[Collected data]
━━━━━━━━━━

Lemma accepted_value_is_trimmed_witness :
  exists before t after,
    validateRequired (Some (lit "  2,4 ")) (lit "pageNumbers") [] = (Returned t, [])
    /\ lit "  2,4 " = before ++ t ++ after
    /\ forallb is_space before = true /\ forallb is_space after = true
    /\ (exists c r, t = c :: r /\ is_space c = false)
    /\ (exists r c, t = r ++ [c] /\ is_space c = false).
Proof.
  exact (accepted_value_is_trimmed (lit "  2,4 ") (lit "pageNumbers") [] eq_refl).
Defined.

(** X10: the OCR handler sends one [languages] field per piece of the
    comma-separated language list, in order and each piece trimmed; the
    pieces are what lies between the commas, so an empty list still sends
    one (empty) field. *)
Theorem ocr_sends_one_field_per_language (w : World) (pdfFile : option jsstring)
    (languages : jsstring) (sidecar deskew clean cleanFinal ocrType : option jsstring)
    (log : list Request) :
  blank pdfFile = false ->
  exists request text pieces,
    ocrPDF w pdfFile (Some languages) sidecar deskew clean cleanFinal ocrType log
    = (Returned text, log ++ [request])
    /\ pieces <> [] /\ join 44 pieces = languages
    /\ Forall (fun p => ~ In 44 p) pieces
    /\ field_values (lit "languages") (body request) = map trim pieces.
Proof.
  intros Hb. unfold ocrPDF. cbv zeta.
  rewrite try_validate, try_call, blank_default, Hb.
  match goal with |- context [deliver (callStirlingAPI w ?ep ?fd log) ?k] =>
    destruct (deliver_sends w ep fd k log) as [text ->];
    exists (request_for w ep fd), text, (split_on 44 languages) end.
  split; [reflexivity|]. split; [apply TextFacts.split_on_nonempty|].
  split; [apply TextFacts.join_split_on|]. split; [apply TextFacts.split_on_pieces|].
  cbn [body request_for]. unfold forEach, append_file, append.
  rewrite (FormFacts.forEach_append (fun lang (_ : nat) => Field (lit "languages") lang)).
  rewrite !TextFacts.field_values_app.
  rewrite (TextFacts.field_values_imap (lit "languages") (fun l => l)).
  rewrite map_id.
  rewrite !TextFacts.field_values_other
    by (intros E; vm_compute in E; discriminate E).
  cbn [default]. unfold field_values. cbn [flat_map app].
  now rewrite !app_nil_r.
Qed.

Lemma ocr_sends_one_field_per_language_witness :
  exists request text pieces,
    ocrPDF (world_answering (Resolved [])) (Some (lit "QUJD")) (Some (lit "eng, spa"))
      None None None None None []
    = (Returned text, [] ++ [request])
    /\ pieces <> [] /\ join 44 pieces = lit "eng, spa"
    /\ Forall (fun p => ~ In 44 p) pieces
    /\ field_values (lit "languages") (body request) = map trim pieces.
Proof.
  exact (ocr_sends_one_field_per_language (world_answering (Resolved []))
           (Some (lit "QUJD")) (lit "eng, spa") None None None None None [] eq_refl).
Defined.

(** The language list of the specification's example. *)
Example eng_spa :
  map trim (split_on 44 (lit "eng, spa")) = [lit "eng"; lit "spa"].
Proof. reflexivity. Qed.

(** X11: for two documents or more the merge handler names the part of
    its i-th input (counting from 1) [file<i>.pdf] and forwards the sort
    order as it is given, or [orderProvided] when it is absent, in a single
    [sortType] field. *)
Theorem merge_part_filenames (w : World) (files : list jsstring)
    (sortType : option jsstring) (log : list Request) :
  (2 <= length files)%nat ->
  exists request text,
    mergePDFs w (Some files) sortType log = (Returned text, log ++ [request])
    /\ field_values (lit "sortType") (body request)
       = [default (lit "orderProvided") sortType]
    /\ forall (i : nat) input,
         files !! i = Some input ->
         binary_parts (body request) !! i
         = Some (File (lit "fileInput") (base64ToBuffer input)
                      (lit "file" ++ of_nat (i + 1) ++ lit ".pdf")).
Proof.
  intros Hlen. rewrite mergePDFs_sends by exact Hlen.
  match goal with |- context [deliver (callStirlingAPI w ?ep ?fd log) ?k] =>
    destruct (deliver_sends w ep fd k log) as [text ->];
    exists (request_for w ep fd), text end.
  split; [reflexivity|]. cbn [body request_for]. split.
  - rewrite TextFacts.field_values_app, TextFacts.field_values_files.
    + reflexivity.
    + apply (attachments_are_files (MergePDFs (Some files) sortType)).
  - intros i input Hi. rewrite FormFacts.binary_parts_app.
    unfold binary_parts at 1. rewrite FormFacts.filter_files by reflexivity.
    rewrite lookup_app_l by (rewrite length_imap; now apply lookup_lt_Some in Hi).
    now rewrite list_lookup_imap, Hi.
Qed.

Lemma merge_part_filenames_witness :
  exists request text,
    mergePDFs (world_answering (Resolved []))
      (Some [lit "QUJD"; lit "QUI="; lit "QQ=="]) (Some (lit "alphabetical")) []
    = (Returned text, [] ++ [request])
    /\ field_values (lit "sortType") (body request)
       = [default (lit "orderProvided") (Some (lit "alphabetical"))]
    /\ forall (i : nat) input,
         [lit "QUJD"; lit "QUI="; lit "QQ=="] !! i = Some input ->
         binary_parts (body request) !! i
         = Some (File (lit "fileInput") (base64ToBuffer input)
                      (lit "file" ++ of_nat (i + 1) ++ lit ".pdf")).
Proof.
  apply (merge_part_filenames (world_answering (Resolved []))
           [lit "QUJD"; lit "QUI="; lit "QQ=="] (Some (lit "alphabetical")) []).
  cbn. lia.
Defined.

(** X12: the payload of a data URL that [bufferToBase64DataUrl] builds
    is strict base64: characters of the standard alphabet in groups of
    four, padded at the end only, four characters for every three bytes
    begun, with no line break or other separator. *)
Theorem data_url_payload_is_strict_base64 (buffer : Buffer.t) (mimeType : option jsstring) :
  exists payload,
    bufferToBase64DataUrl buffer mimeType
    = lit "data:" ++ default (lit "application/pdf") mimeType ++ lit ";base64," ++ payload
    /\ valid_base64 payload = true
    /\ length payload = (4 * ((length buffer + 2) / 3))%nat.
Proof.
  exists (Buffer.toBase64 buffer). split; [reflexivity|].
  split; [apply TextFacts.toBase64_valid | apply TextFacts.toBase64_length].
Qed.

(** X13: a required text argument is trimmed for the check only: the
    split, watermark and remove-pages handlers forward the page list or
    the watermark text exactly as given, surrounding white space
    included, in one field ([pagesToRemove] goes out as
    [pagesToDelete]). *)
Theorem required_text_is_forwarded_verbatim (w : World) (c : Invocation)
    (log : list Request) (request : Request) :
  snd (invoke w c log) = log ++ [request] ->
  Forall (fun nv => field_values (fst nv) (body request) = [snd nv]) (forwarded_text c).
Proof.
  intros H.
  assert (Hlog : forall text, (Returned text, log) = invoke w c log -> False).
  { intros text E. rewrite <- E in H. cbn [snd] in H.
    apply (f_equal (@length Request)) in H. rewrite length_app in H. cbn in H. lia. }
  destruct c; cbn [forwarded_text]; try constructor; try constructor;
    cbn [invoke fst snd] in *;
    [ unfold splitPDF in * | unfold addWatermark in * | unfold removePages in * ];
    cbv zeta in *;
    rewrite ?try_validate, ?try_call, ?blank_default in *;
    repeat match goal with
           | _ : context [if ?b then _ else _] |- _ => destruct b
           end;
    try (exfalso; eapply Hlog; reflexivity);
    match type of H with context [deliver (callStirlingAPI w ?ep ?fd log) ?k] =>
      destruct (deliver_sends w ep fd k log) as [text E]; rewrite E in H
    end;
    cbn [snd] in H; apply app_inj_tail in H as [_ <-];
    cbn [body request_for]; unfold field_values, append, append_file;
    cbn [flat_map app];
    rewrite ?bool_decide_eq_true_2 by reflexivity;
    rewrite ?bool_decide_eq_false_2 by (intros E'; vm_compute in E'; discriminate E');
    reflexivity.
Qed.

Lemma required_text_is_forwarded_verbatim_witness :
  Forall (fun nv =>
            field_values (fst nv)
              (body (request_for (world_answering (Resolved []))
                       (lit "/api/v1/general/remove-pages")
                       [File (lit "fileInput") (bytes "ABC") (lit "input.pdf");
                        Field (lit "pagesToDelete") (lit " 1,3 ")]))
            = [snd nv])
         [(lit "pagesToDelete", lit " 1,3 ")].
Proof.
  exact (required_text_is_forwarded_verbatim (world_answering (Resolved []))
           (RemovePages (Some (lit "QUJD")) (Some (lit " 1,3 "))) []
           (request_for (world_answering (Resolved []))
              (lit "/api/v1/general/remove-pages")
              [File (lit "fileInput") (bytes "ABC") (lit "input.pdf");
               Field (lit "pagesToDelete") (lit " 1,3 ")])
           eq_refl).
Defined.
(** * The retrieval-augmented generation pipeline of the study assistant

    A shallow embedding of the server code that indexes a document, retrieves
    passages for a question, keeps the conversation memory and assembles the
    prompt, followed by the properties stated about it.

    Conventions of the embedding:
    - a JavaScript string is the list of its UTF-16 code units ([list N]), so
      that [length] is the [.length] of the source;
    - integer-valued numbers (token counts, page numbers, string lengths,
      budgets) are [Z];
    - the numbers of the similarity computations are IEEE 754 binary64
      values, the kernel's primitive [float], whose operations are the ones
      JavaScript's [number] has;
    - code that throws returns [Throw e] in the [result] type; [try]/[catch]
      is a [match] on it;
    - the disk, the database and the model provider are explicit: stores are
      finite maps, provider answers are fields of an environment record;
    - what the code awaits is done where it is called; a call that the code
      does not wait for only starts its work, which is done at some later
      time: the order in which such writes reach the database is chosen by a
      schedule, an argument of the model. *)

From Stdlib Require Import ZArith Floats DecimalString.
From stdpp Require Import gmap list sorting strings.

Open Scope Z_scope.

#[local] Set Warnings "-inexact-float".

(** ** JavaScript values *)

Module JS.

Abbreviation jsstring := (list N).

(** A literal of the source as code units. *)
Definition lit (s : string) : jsstring :=
  map Ascii.N_of_ascii (String.list_ascii_of_string s).

(** [\n]. *)
Definition nl : jsstring := [10%N].

(** [Math.ceil(n / 4)] for an integer [n]. *)
Definition ceil4 (n : Z) : Z := (n + 3) / 4.

(** [s.length]. *)
Definition len (s : jsstring) : Z := Z.of_nat (length s).

(** [l.length] of an array. *)
Definition len' {A} (l : list A) : Z := Z.of_nat (length l).

(** [s.substring(0, n)]: a negative [n] counts as 0, one beyond the end as
    the length. *)
Definition substring0 (s : jsstring) (n : Z) : jsstring := take (Z.to_nat n) s.

(** [\s] of a regular expression and the characters [trim] strips:
    WhiteSpace and LineTerminator code units. *)
Definition isSpace (c : N) : bool :=
  match c with
  | 9 | 10 | 11 | 12 | 13 | 32 | 160 | 5760 | 8232 | 8233 | 8239 | 8287
  | 12288 | 65279 => true
  | _ => (8192 <=? c) && (c <=? 8202)
  end%N.

(** [s.split(/\s+/)], reading [s] from the left: [cur] is the piece being
    read, [inRun] says that the last character was white space. A run of
    white space ends a piece, also an empty one at the start; the end of the
    string ends the last piece, also an empty one. *)
Fixpoint splitSpacesFrom (cur : jsstring) (inRun : bool) (s : jsstring)
  : list jsstring :=
  match s with
  | [] => [cur]
  | c :: s' =>
      if isSpace c then
        if inRun then splitSpacesFrom [] true s'
        else cur :: splitSpacesFrom [] true s'
      else splitSpacesFrom (cur ++ [c]) false s'
  end.

Definition splitSpaces (s : jsstring) : list jsstring :=
  splitSpacesFrom [] false s.

Fixpoint trimStart (s : jsstring) : jsstring :=
  match s with
  | c :: s' => if isSpace c then trimStart s' else s
  | [] => []
  end.

(** [s.trim()]. *)
Definition trim (s : jsstring) : jsstring :=
  reverse (trimStart (reverse (trimStart s))).

(** [l.join(sep)]. *)
Fixpoint join (sep : jsstring) (l : list jsstring) : jsstring :=
  match l with
  | [] => []
  | [x] => x
  | x :: l' => x ++ sep ++ join sep l'
  end.

(** [l.slice(start)]: a negative [start] counts from the end. *)
Definition slice {A} (start : Z) (l : list A) : list A :=
  let n := Z.of_nat (length l) in
  drop (Z.to_nat (if start <? 0 then Z.max (n + start) 0 else Z.min start n)) l.

(** A value in a condition: the empty string is the falsy one. *)
Definition truthy (s : jsstring) : bool :=
  match s with [] => false | _ => true end.

(** [String(n)] and [`${n}`] for an integer [n]: its decimal digits, with a
    minus sign when negative. *)
Definition numberToString (n : Z) : jsstring :=
  lit (NilZero.string_of_int (Z.to_int n)).

(** *** Numbers *)

(** An integer as a [number]. *)
Definition ofZ (z : Z) : float :=
  match z with
  | Z0 => PrimFloat.zero
  | Zpos _ => PrimFloat.of_uint63 (Uint63.of_Z z)
  | Zneg _ => PrimFloat.opp (PrimFloat.of_uint63 (Uint63.of_Z (- z)))
  end.

(** [Math.min(a, b)]: NaN when one of them is; of the two zeros the
    negative one. *)
Definition mathMin (a b : float) : float :=
  if PrimFloat.is_nan a || PrimFloat.is_nan b then PrimFloat.nan
  else if PrimFloat.ltb a b then a
  else if PrimFloat.ltb b a then b
  else if PrimFloat.is_zero a && negb (PrimFloat.get_sign a) then b else a.

(** [Math.max(a, b)]: NaN when one of them is; of the two zeros the
    positive one. *)
Definition mathMax (a b : float) : float :=
  if PrimFloat.is_nan a || PrimFloat.is_nan b then PrimFloat.nan
  else if PrimFloat.ltb a b then b
  else if PrimFloat.ltb b a then a
  else if PrimFloat.is_zero a && PrimFloat.get_sign a then b else a.

(** *** Regular expressions of the source *)

(** [\w]: a letter, a digit or the underscore. *)
Definition isWordChar (c : N) : bool :=
  ((48 <=? c) && (c <=? 57) || (65 <=? c) && (c <=? 90)
   || (97 <=? c) && (c <=? 122) || (c =? 95))%N.

Definition isUpper (c : N) : bool := ((65 <=? c) && (c <=? 90))%N.
Definition isLower (c : N) : bool := ((97 <=? c) && (c <=? 122))%N.

(** A character of the text against a character of a pattern under the [i]
    flag: a letter matches in both cases, any other character only itself
    (without the [u] flag no character beyond ASCII folds onto an ASCII one). *)
Definition matchesChar (p c : N) : bool :=
  ((c =? p) || isLower p && (c =? p - 32) || isUpper p && (c =? p + 32))%N.

(** The text starts with the pattern, case ignored; what follows it. *)
Fixpoint matchPrefix (pattern s : jsstring) : option jsstring :=
  match pattern, s with
  | [], _ => Some s
  | p :: pattern', c :: s' =>
      if matchesChar p c then matchPrefix pattern' s' else None
  | _ :: _, [] => None
  end.

(** [\b] next to a word character of the pattern: the neighbour in the text,
    if there is one, is not a word character. *)
Definition atBoundary (neighbour : option N) : bool :=
  match neighbour with
  | None => true
  | Some c => negb (isWordChar c)
  end.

━━━━━━━━━━

Work required: Your answer should hold every line of the entries that contains the string "beyond".

Result below:
(** [s.substring(0, n)]: a negative [n] counts as 0, one beyond the end as
    (without the [u] flag no character beyond ASCII folds onto an ASCII one). *)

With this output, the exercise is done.